TASK STATEMENT: Search the records for the string "discriminate" and copy every line in which it appears.

● ● ● ●

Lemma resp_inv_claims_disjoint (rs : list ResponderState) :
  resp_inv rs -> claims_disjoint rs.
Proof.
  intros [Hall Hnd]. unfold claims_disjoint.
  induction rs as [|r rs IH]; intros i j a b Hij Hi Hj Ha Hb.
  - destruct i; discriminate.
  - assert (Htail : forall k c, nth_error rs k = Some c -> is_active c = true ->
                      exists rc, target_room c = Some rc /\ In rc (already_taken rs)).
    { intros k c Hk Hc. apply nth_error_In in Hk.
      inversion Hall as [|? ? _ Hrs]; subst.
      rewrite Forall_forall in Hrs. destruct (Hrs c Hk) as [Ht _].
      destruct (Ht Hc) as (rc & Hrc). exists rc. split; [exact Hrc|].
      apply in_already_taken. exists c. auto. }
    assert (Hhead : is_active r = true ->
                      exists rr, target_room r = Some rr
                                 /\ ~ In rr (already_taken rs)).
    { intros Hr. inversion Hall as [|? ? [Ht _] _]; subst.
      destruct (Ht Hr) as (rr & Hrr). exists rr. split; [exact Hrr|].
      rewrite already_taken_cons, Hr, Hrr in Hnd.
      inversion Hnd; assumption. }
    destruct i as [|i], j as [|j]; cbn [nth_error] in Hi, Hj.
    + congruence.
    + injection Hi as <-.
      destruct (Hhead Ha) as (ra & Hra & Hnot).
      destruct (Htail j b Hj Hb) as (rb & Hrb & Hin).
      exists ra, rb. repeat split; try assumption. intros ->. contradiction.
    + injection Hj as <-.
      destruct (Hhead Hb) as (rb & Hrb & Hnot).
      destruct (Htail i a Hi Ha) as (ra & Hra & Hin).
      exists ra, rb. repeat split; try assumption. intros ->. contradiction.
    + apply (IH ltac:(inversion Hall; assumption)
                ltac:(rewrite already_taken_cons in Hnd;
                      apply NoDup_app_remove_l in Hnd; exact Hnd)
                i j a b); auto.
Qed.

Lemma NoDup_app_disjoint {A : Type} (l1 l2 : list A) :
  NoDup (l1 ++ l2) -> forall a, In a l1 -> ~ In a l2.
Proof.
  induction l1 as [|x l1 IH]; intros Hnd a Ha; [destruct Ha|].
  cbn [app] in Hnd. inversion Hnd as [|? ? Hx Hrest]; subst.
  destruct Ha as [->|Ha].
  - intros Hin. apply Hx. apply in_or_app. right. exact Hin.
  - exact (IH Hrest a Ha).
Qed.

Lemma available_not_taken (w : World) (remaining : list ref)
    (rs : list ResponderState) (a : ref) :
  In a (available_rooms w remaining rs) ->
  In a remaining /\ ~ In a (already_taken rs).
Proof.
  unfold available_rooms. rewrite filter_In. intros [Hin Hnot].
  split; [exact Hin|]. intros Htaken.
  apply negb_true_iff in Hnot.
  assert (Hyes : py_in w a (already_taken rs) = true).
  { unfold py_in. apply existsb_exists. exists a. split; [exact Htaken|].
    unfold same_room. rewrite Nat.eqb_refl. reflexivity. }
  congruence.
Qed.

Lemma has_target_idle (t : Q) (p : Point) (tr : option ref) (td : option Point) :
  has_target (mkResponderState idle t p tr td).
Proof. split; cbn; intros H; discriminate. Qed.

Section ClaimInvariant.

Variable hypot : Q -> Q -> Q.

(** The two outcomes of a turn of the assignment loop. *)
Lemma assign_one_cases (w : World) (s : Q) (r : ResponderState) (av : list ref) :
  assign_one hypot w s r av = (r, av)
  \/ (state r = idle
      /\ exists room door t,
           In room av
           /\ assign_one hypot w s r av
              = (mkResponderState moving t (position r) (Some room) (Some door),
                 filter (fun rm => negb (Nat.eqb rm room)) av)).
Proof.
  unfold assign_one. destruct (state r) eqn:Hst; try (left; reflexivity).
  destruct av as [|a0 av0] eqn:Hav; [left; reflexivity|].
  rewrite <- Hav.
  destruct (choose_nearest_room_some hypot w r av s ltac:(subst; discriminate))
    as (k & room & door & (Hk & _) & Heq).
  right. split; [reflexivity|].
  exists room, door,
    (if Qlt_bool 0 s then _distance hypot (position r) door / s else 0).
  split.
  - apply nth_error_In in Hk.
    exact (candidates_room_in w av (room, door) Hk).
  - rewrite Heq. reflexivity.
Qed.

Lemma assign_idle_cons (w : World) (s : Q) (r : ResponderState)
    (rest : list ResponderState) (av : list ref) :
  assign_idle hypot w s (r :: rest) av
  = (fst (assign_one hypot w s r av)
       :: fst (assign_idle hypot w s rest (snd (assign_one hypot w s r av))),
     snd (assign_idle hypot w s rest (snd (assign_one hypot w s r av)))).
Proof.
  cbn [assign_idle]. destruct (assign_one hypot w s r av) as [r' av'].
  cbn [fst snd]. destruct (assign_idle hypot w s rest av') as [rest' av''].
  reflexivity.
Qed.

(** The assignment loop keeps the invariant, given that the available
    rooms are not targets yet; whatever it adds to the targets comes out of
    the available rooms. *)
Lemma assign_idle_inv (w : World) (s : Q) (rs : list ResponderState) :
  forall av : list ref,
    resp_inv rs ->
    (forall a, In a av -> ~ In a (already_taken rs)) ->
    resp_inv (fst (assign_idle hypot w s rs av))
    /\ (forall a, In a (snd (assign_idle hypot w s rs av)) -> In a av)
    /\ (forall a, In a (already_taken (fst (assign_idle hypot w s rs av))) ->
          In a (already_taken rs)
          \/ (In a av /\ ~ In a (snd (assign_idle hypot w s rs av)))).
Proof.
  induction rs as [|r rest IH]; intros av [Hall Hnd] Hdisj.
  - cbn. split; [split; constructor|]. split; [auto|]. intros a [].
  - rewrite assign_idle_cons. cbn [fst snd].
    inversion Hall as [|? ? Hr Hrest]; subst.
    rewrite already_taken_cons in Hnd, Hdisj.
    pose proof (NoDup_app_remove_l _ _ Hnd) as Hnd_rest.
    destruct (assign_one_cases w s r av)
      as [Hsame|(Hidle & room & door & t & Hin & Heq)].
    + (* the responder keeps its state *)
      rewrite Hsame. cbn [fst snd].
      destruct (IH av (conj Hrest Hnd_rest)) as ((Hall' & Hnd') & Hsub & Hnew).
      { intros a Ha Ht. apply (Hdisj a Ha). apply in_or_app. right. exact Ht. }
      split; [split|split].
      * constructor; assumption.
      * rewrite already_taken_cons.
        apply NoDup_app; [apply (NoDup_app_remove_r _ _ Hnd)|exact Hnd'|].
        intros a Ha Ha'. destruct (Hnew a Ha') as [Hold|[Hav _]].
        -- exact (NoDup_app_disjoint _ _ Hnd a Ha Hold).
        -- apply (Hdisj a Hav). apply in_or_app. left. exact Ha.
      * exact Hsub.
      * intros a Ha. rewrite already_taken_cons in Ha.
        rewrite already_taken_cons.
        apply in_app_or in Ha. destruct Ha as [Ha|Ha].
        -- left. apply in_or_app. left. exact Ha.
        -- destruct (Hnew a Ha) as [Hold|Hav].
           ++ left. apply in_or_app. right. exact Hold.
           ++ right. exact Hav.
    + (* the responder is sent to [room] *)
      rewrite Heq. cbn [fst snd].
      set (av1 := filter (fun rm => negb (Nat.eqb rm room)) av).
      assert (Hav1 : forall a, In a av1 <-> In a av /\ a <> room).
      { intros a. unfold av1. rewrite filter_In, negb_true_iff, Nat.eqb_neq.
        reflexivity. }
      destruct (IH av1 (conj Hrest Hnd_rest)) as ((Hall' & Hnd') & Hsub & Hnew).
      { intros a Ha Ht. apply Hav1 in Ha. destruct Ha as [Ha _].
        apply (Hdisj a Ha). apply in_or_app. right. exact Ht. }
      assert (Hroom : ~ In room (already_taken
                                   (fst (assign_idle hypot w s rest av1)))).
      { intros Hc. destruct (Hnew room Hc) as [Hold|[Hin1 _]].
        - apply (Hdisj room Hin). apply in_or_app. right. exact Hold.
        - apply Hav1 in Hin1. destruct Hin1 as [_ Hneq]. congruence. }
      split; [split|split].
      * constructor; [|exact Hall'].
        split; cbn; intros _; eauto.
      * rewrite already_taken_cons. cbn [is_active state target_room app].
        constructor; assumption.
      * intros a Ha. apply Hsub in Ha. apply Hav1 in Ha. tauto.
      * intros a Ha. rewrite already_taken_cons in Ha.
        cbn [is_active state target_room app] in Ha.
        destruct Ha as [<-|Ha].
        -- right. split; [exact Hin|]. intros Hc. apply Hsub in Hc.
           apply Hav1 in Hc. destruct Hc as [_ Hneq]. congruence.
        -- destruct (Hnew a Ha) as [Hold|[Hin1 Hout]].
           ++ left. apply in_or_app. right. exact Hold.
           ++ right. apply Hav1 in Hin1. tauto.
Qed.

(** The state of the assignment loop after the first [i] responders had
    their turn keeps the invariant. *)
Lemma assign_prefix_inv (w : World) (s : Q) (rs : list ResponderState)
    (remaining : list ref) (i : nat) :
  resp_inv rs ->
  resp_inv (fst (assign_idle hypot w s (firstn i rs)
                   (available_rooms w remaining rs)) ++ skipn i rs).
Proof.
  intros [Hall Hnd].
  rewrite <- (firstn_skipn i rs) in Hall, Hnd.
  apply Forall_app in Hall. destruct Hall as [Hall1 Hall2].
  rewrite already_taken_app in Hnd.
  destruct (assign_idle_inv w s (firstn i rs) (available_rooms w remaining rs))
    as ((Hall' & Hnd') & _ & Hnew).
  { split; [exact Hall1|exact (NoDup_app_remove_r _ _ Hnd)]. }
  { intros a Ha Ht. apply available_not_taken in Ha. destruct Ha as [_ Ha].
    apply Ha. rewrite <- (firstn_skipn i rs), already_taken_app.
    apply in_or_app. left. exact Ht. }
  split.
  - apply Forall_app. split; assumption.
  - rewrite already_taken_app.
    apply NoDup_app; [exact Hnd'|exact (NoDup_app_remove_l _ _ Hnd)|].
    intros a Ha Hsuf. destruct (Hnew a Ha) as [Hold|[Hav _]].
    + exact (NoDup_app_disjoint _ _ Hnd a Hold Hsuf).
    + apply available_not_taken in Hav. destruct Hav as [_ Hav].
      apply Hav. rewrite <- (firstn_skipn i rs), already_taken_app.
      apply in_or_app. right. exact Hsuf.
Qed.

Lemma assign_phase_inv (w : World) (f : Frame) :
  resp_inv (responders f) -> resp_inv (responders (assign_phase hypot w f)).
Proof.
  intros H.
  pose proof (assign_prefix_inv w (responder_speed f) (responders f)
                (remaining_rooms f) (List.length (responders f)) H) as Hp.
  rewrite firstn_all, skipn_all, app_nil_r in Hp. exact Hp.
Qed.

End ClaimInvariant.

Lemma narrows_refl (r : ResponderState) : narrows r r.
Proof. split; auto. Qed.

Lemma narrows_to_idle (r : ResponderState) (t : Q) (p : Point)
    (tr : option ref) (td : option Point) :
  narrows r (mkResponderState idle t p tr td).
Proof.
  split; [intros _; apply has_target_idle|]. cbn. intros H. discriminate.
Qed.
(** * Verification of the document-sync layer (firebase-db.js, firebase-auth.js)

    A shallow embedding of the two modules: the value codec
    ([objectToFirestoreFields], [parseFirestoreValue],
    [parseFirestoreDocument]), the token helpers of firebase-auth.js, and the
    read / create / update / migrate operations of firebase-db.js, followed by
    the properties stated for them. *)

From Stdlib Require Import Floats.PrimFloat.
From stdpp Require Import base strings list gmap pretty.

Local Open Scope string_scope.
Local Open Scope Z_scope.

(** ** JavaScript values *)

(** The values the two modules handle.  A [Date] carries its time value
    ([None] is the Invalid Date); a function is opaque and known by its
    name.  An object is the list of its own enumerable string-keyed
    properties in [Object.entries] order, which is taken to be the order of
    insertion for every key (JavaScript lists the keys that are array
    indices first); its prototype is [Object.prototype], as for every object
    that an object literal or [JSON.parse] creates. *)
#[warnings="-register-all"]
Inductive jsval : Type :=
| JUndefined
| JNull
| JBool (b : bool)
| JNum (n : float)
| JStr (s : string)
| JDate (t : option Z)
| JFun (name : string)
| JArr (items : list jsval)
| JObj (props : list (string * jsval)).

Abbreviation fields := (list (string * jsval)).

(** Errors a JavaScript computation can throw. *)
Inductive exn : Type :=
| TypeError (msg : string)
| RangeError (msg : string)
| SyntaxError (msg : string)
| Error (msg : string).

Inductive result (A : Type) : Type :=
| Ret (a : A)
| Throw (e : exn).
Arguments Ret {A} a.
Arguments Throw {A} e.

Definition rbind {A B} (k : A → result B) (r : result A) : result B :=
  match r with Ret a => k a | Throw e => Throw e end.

● ● ● ●

RESPONSE TO THE TASK:
  - destruct i; discriminate.
Proof. split; cbn; intros H; discriminate. Qed.
  destruct (choose_nearest_room_some hypot w r av s ltac:(subst; discriminate))
  split; [intros _; apply has_target_idle|]. cbn. intros H. discriminate.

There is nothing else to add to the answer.